Römischer Katechismus 11.35

Kapitel 11 — Erster Teil: Das Glaubensbekenntnis — Artikel IX: Die heilige katholische Kirche; die Gemeinschaft der Heiligen

Abschnitt 35. Sollte jemand einwenden, dass die Kirche sich mit einem Haupt und einem Bräutigam begnüge, nämlich Jesus Christus, und keines anderen bedürfe, so ist die Antwort offenkundig. Denn wie wir Christus nicht nur als den Urheber aller Sakramente betrachten, sondern auch als ihren unsichtbaren Spender — er ist es, der tauft, er ist es, der losspricht, obwohl Menschen von ihm als äußere Spender der Sakramente eingesetzt sind — so hat er über seine Kirche, die er durch seinen unsichtbaren Geist regiert, einen Menschen gesetzt, der sein Stellvertreter und der Diener seiner Vollmacht sei.
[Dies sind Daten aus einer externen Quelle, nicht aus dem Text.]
(** ** Where raw answers are written *)

(** From a path, its segments reversed, up to one that exists. *)
Fixpoint nearest_existing (up : path) : checking (path * path) :=
  found ← ask (Realpath (rev up));
  match found, up with
  | RealAt real, _ => mret (rev up, real)
  | Missing, _ :: up' => nearest_existing up'
  | _, _ => raise "raw_directory_invalid"%string
  end.
Definition nearestExistingRealPath (candidate : path) : checking (path * path) := nearest_existing (rev candidate).
(** Where a path leads when the part of it that exists is followed. *)
Definition projected (candidate : path) : checking path :=
  ancestor ← nearestExistingRealPath candidate;
  mret (resolve_in ancestor.2 (relative ancestor.1 candidate)).
Definition prepareRawDirectory (rawDir repoRoot : js_string) : checking path :=
  let candidate := resolve rawDir in
  let lexicalRepo := resolve repoRoot in
  verdict (check (negb (isWithin lexicalRepo candidate)) "raw_directory_inside_repository") ;;
  repo ← ask (Realpath lexicalRepo);
  realRepo ← verdict (match repo with RealAt p => Ok p | _ => Err "repository_root_unavailable"%string end);
  predicted ← projected candidate;
  verdict (check (negb (isWithin realRepo predicted)) "raw_directory_inside_repository") ;;
  made ← ask (MakeDirectory candidate);
  verdict (check made "raw_directory_unavailable") ;;
  real ← ask (Realpath candidate);
  actual ← verdict (match real with RealAt p => Ok p | _ => Err "raw_directory_invalid"%string end);
  directory ← ask (IsDirectory candidate);
  verdict (check (bool_decide (directory = Some true)) "raw_directory_invalid") ;;
  verdict (check (negb (isWithin realRepo actual)) "raw_directory_inside_repository") ;;
  mret actual.

Definition assertOutputDoesNotAliasCredential (output : option js_string) (envFile : js_string) : checking unit :=
  match output with
  | None => mret tt
  | Some name =>
      let outputPath := resolve name in
      let envPath := resolve envFile in
      verdict (check (negb (bool_decide (outputPath = envPath))) "report_output_conflicts_with_credential") ;;
      env ← ask (Realpath envPath);
      match env with
      | RealAt realEnv =>
          target ← projected outputPath;
          verdict (check (negb (bool_decide (target = realEnv))) "report_output_conflicts_with_credential")
      | _ => mret tt
      end
  end.

Definition writeRawExclusive (directory : path) (index : nat) (endpoint : js_string) (content : bytes) : checking unit :=
  written ← ask (WriteRaw (directory ++ [rawFileName index endpoint]) content);
  verdict (check written "raw_response_write_failed").

(** ** The checker *)

Inductive stop_reason := AfterError (code : string) | AfterStatus (status : Z).
Record CheckerReport := MkCheckerReport {
  cr_startedAt : js_string; cr_completedAt : js_string; cr_requestedSymbols : list js_string; cr_observations : list OndoRecord;
  cr_stopped : option (stop_reason * Z);
}.
Definition unavailable_record (endpoint now : js_string) (code : string) : OndoRecord :=
  MkRecord endpoint now None "unavailable" None None (Some code).
(** One endpoint: its record, and why the others are not asked. *)
Definition check_endpoint (apiKey : js_string) (maxBytes : Z) (directory : option path) (index : nat) (endpoint : js_string)
    : checking (OndoRecord * option stop_reason) :=
  observed ← attempt (observeEndpoint apiKey maxBytes (inr endpoint));
  match observed with
  | Err code =>
      now ← ask Clock;
      mret (unavailable_record endpoint now code,
            if bool_decide (code = "secret_reflection_refused"%string) then Some (AfterError code) else None)
  | Ok (record, raw) =>
      (match directory, raw with
       | Some d, Some content => writeRawExclusive d index endpoint content
       | _, _ => mret tt
       end) ;;
      mret (record, match re_status record with
                    | Some s => if bool_decide (s ∈ STOP_STATUSES) then Some (AfterStatus s) else None
                    | None => None
                    end)
  end.
Fixpoint check_endpoints (apiKey : js_string) (maxBytes : Z) (directory : option path) (index : nat) (endpoints : list js_string)
    (observations : list OndoRecord) : checking (list OndoRecord * option (stop_reason * Z)) :=
  match endpoints with
  | [] => mret (observations, None)
  | endpoint :: rest =>
      one ← check_endpoint apiKey maxBytes directory index endpoint;
      match one.2 with
      | Some reason => mret (observations ++ [one.1], Some (reason, Z.of_nat (length rest)))
      | None => check_endpoints apiKey maxBytes directory (S index) rest (observations ++ [one.1])
      end
  end.
Definition runChecker (apiKey : js_string) (symbols : list js_string) (rawDir : option js_string) (repoRoot : js_string) (maxBytes : Z)
    : checking CheckerReport :=
  verdict (check (usable_key apiKey) "ondo_api_key_missing") ;;
  endpoints ← verdict (buildEndpoints symbols);
  directory ← (match rawDir with Some d => p ← prepareRawDirectory d repoRoot; mret (Some p) | None => mret None end);
  startedAt ← ask Clock;
  done ← check_endpoints apiKey maxBytes directory 0 endpoints [];
  completedAt ← ask Clock;
  mret (MkCheckerReport startedAt completedAt symbols done.1 done.2).

Definition bad_status (r : OndoRecord) : bool :=
  is_some (re_error r) || match re_status r with Some s => (s <? 200) || (300 <=? s) | None => true end.
Definition reportHasFailures (r : CheckerReport) : bool := is_some (cr_stopped r) || existsb bad_status (cr_observations r).

(** ** The report as it is printed *)

Definition fields_of (l : list (string * json)) : json := JObj (prod_map text id <$> l).
Definition or_null {A} (f : A -> json) (o : option A) : json := match o with Some a => f a | None => JNull end.
Definition count_json (z : Z) : json := JNum (Int z).
Definition word (s : string) : json := JStr (text s).
Definition record_json (r : OndoRecord) : json := fields_of [
  ("endpoint", JStr (re_endpoint r)); ("retrievedAt", JStr (re_retrievedAt r)); ("status", or_null count_json (re_status r));
  ("responseShape", word (re_responseShape r)); ("count", or_null count_json (re_count r)); ("dataDigest", or_null JStr (re_dataDigest r));
  ("error", or_null word (re_error r))]%string.
Definition stopped_json (s : stop_reason * Z) : json := fields_of [
  match s.1 with AfterError code => ("afterError", word code) | AfterStatus status => ("afterStatus", count_json status) end;
  ("remainingRequestsSkipped", count_json s.2)]%string.
Definition report_json (r : CheckerReport) : json := fields_of [
  ("checker", word "ondo-readonly-v1"); ("origin", JStr ONDO_ORIGIN); ("startedAt", JStr (cr_startedAt r)); ("completedAt", JStr (cr_completedAt r));
  ("requestedSymbols", JArr (JStr <$> cr_requestedSymbols r)); ("requestMethod", word "GET");
  ("requestsAttempted", count_json (Z.of_nat (length (cr_observations r)))); ("observations", JArr (record_json <$> cr_observations r));
  ("stopped", or_null stopped_json (cr_stopped r));
  ("evidenceBoundary", fields_of [
     ("observationOnly", JBool true); ("apiPermissionScopeEstablished", JBool false); ("annualSettlementReady", JBool false);
     ("missingAnnualSettlementGuarantees", JArr (JStr <$> MISSING_ANNUAL_SETTLEMENT_GUARANTEES));
     ("note", word "Multiplier changes are not classified as dividends by this checker.")])]%string.
Definition serialized (r : CheckerReport) : js_string := pretty [] (report_json r) ++ [10].

Definition HELP_TEXT : js_string := text "Usage: node scripts/issuers/ondo-readonly.mjs [options]

Options:
  --symbols KOon,AAPLon   Allowed subset; defaults to KOon
  --env-file PATH         Env file containing ONDO_API_KEY
  --output PATH           Also write the safe JSON report
  --raw-dir PATH          Exclusively create successful JSON bodies outside the repository
  --help                  Show this help
".
(** [repoRoot] is [REPOSITORY_ROOT], two directories above the script. *)
Definition main (argv : list js_string) (repoRoot : js_string) : checking Z :=
  options ← verdict (parseCliArgs argv);
  if op_help options then ask (Stdout HELP_TEXT) ;; mret 0
  else
    assertOutputDoesNotAliasCredential (op_output options) (op_envFile options) ;;
    apiKey ← loadApiKey (op_envFile options);
    report ← runChecker apiKey (op_symbols options) (op_rawDir options) repoRoot MAX_RESPONSE_BYTES;
    verdict (check (negb (contains apiKey (serialized report))) "secret_output_refused") ;;
    (match op_output options with
     | Some name => written ← ask (WriteReport name (serialized report)); verdict (check written "report_write_failed")
     | None => mret tt
     end) ;;
    ask (Stdout (serialized report)) ;;
    mret (if reportHasFailures report then 1 else 0).
End checker.
(* ===== verification/AmmGuards.v ===== *)
(** * AMM integration: what a run may start from

    [packages/amm-integration/src/guards.ts], [manifest.ts], [constants.ts] and
    [transactions.ts]: the manifest a run is bound to, the checks of the cluster,
    of both programs, of Raydium's configuration and of Circle's test token, and
    the sending of one transaction.  Account layouts, SHA-256 and the addresses
    of token accounts are parameters; the RPC connection is events. *)
From S2P Require Import Prelude Js Utf8 TxBytes TxArith TxQuotes TxAccounts Json Programs IssuerSchema AmmAccounting.
Open Scope Z_scope.

(** A check of the integration, of the transaction library, or a thrown
    library error. *)
Inductive amm_failure := Amm (code : AmmCode) | Sdk (code : DividendXSdkErrorCode) | Refused (code : string).
Abbreviation fres := (result amm_failure).
Definition verify (b : bool) (code : string) : fres unit := require b (Refused code).
Definition from_amm {A} (r : ares A) : fres A := match r with Ok a => Ok a | Err c => Err (Amm c) end.
Definition from_sdk {A} (r : TxBytes.res A) : fres A := match r with Ok a => Ok a | Err c => Err (Sdk c) end.
Definition absent {A} (o : option A) : bool := match o with None => true | Some _ => false end.
Definition unpacked {A} (o : option A) : fres A := match o with Some a => Ok a | None => Err (Refused "TokenInvalidAccount") end.

(** ** [extractLogicalElf]

    Reads of a buffer whose range the source checks before; sums are exact below
    2^53, and larger ones exceed every length. *)

Definition read_le (n : nat) (data : bytes) (offset : Z) : ares Z :=
  invariant ((0 <=? offset) && (offset + Z.of_nat n <=? byte_length data)) BUFFER_OUT_OF_RANGE ;;
  Ok (bytesToBigIntLe (take n (drop (Z.to_nat offset) data))).
Definition u64 (data : bytes) (offset : Z) : ares Z :=
  value ← read_le 8 data offset;
  invariant (value <=? MAX_SAFE_INTEGER) ELF_INVALID ;;
  Ok value.
Definition program_header (data : bytes) (phoff phentsize : Z) (end_ index : Z) : ares Z :=
  let offset := phoff + index * phentsize in
  invariant ((56 <=? phentsize) && (offset + 56 <=? byte_length data)) ELF_INVALID ;;
  a ← u64 data (offset + 8);
  b ← u64 data (offset + 32);
  Ok (Z.max end_ (a + b)).
Definition section_header (data : bytes) (shoff shentsize : Z) (end_ index : Z) : ares Z :=
  let offset := shoff + index * shentsize in
  invariant ((64 <=? shentsize) && (offset + 64 <=? byte_length data)) ELF_INVALID ;;
  type ← read_le 4 data (offset + 4);
  if type =? 8 then Ok end_
  else a ← u64 data (offset + 24); b ← u64 data (offset + 32); Ok (Z.max end_ (a + b)).
Definition indices (n : Z) : list Z := Z.of_nat <$> seq 0 (Z.to_nat n).
Definition extractLogicalElf (data : bytes) : ares bytes :=
  invariant ((64 <=? byte_length data) && bool_decide (take 4 data = [127; 69; 76; 70])) ELF_INVALID ;;
  invariant (bool_decide (data !! 4%nat = Some 2) && bool_decide (data !! 5%nat = Some 1)) ELF_INVALID ;;
  phoff ← u64 data 32;
  shoff ← u64 data 40;
  phentsize ← read_le 2 data 54;
  phnum ← read_le 2 data 56;
  shentsize ← read_le 2 data 58;
  shnum ← read_le 2 data 60;
  invariant ((phoff + phentsize * phnum <=? byte_length data) && (shoff + shentsize * shnum <=? byte_length data)) ELF_INVALID ;;
  let end0 := Z.max (Z.max 64 (phoff + phentsize * phnum)) (shoff + shentsize * shnum) in
  end1 ← foldM (program_header data phoff phentsize) end0 (indices phnum);
  end2 ← foldM (section_header data shoff shentsize) end1 (indices shnum);
  invariant ((end2 <=? byte_length data) && (64 <? end2)) ELF_INVALID ;;
  Ok (take (Z.to_nat end2) data).

(** ** The manifest *)

Inductive ExecutionMode := mode_devnet | mode_local.
#[global] Instance ExecutionMode_eq_dec : EqDecision ExecutionMode. Proof. solve_decision. Defined.
Record ExecutionManifest := MkManifest {
  mf_mode : ExecutionMode; mf_rpcUrl : js_string; mf_genesisHash : js_string; mf_upgradeAuthority : js_string; mf_deploymentDomainHex : js_string;
  mf_dividendXElf : js_string; mf_raydiumElf : js_string; mf_maxCreatePoolFee : Z; mf_maxRunSpend : Z;
}.
Definition DEVNET_RPC_URL : js_string := text "https://api.devnet.solana.com".
Definition DEVNET_GENESIS_HASH : js_string := text "EtWTRABZaYq6iMfeYKouRu166VU2xqa1wcaWoxPkrZBG".
Definition PUBLIC_CLUSTER_GENESIS_HASHES : list js_string :=
  [text "5eykt4UsFv8P8NJdTREpY1vzqKqZKvdpKuc147dw2N9d"; DEVNET_GENESIS_HASH; text "4uhcVJyU9pJkvQyS88uRDiswHXSCkY3zQawwpjk2NsNY"].
Definition DIVIDENDX_ELF_SHA256 : js_string := text "a05714204ee277ac58cdddb0b2aa9a44371c1aba6d00bab31f33175954bd0070".
Definition RAYDIUM_CAPTURED_ELF_SHA256 : js_string := text "87ef84634086209fc2c29b4163bbe5209a1e9383aff5c429781f5fff270d75fd".
Definition MAX_CREATE_POOL_FEE_LAMPORTS : Z := 250000000.
Definition MAX_RUN_SPEND_LAMPORTS : Z := 1500000000.
Definition MAX_TRADE_FEE_RATE : Z := 10000.
Definition SERIES_YEAR : Z := 2027.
Eine sichtbare Kirche bedarf eines sichtbaren Hauptes; daher hat der Erlöser Petrus zum Haupt und Hirten aller Gläubigen eingesetzt, als er ihm die Weide aller seiner Schafe anvertraute, in so umfassenden Worten, dass er wollte, dass eben dieselbe Vollmacht, die gesamte Kirche zu regieren und zu leiten, auf die Nachfolger des Petrus übergehe.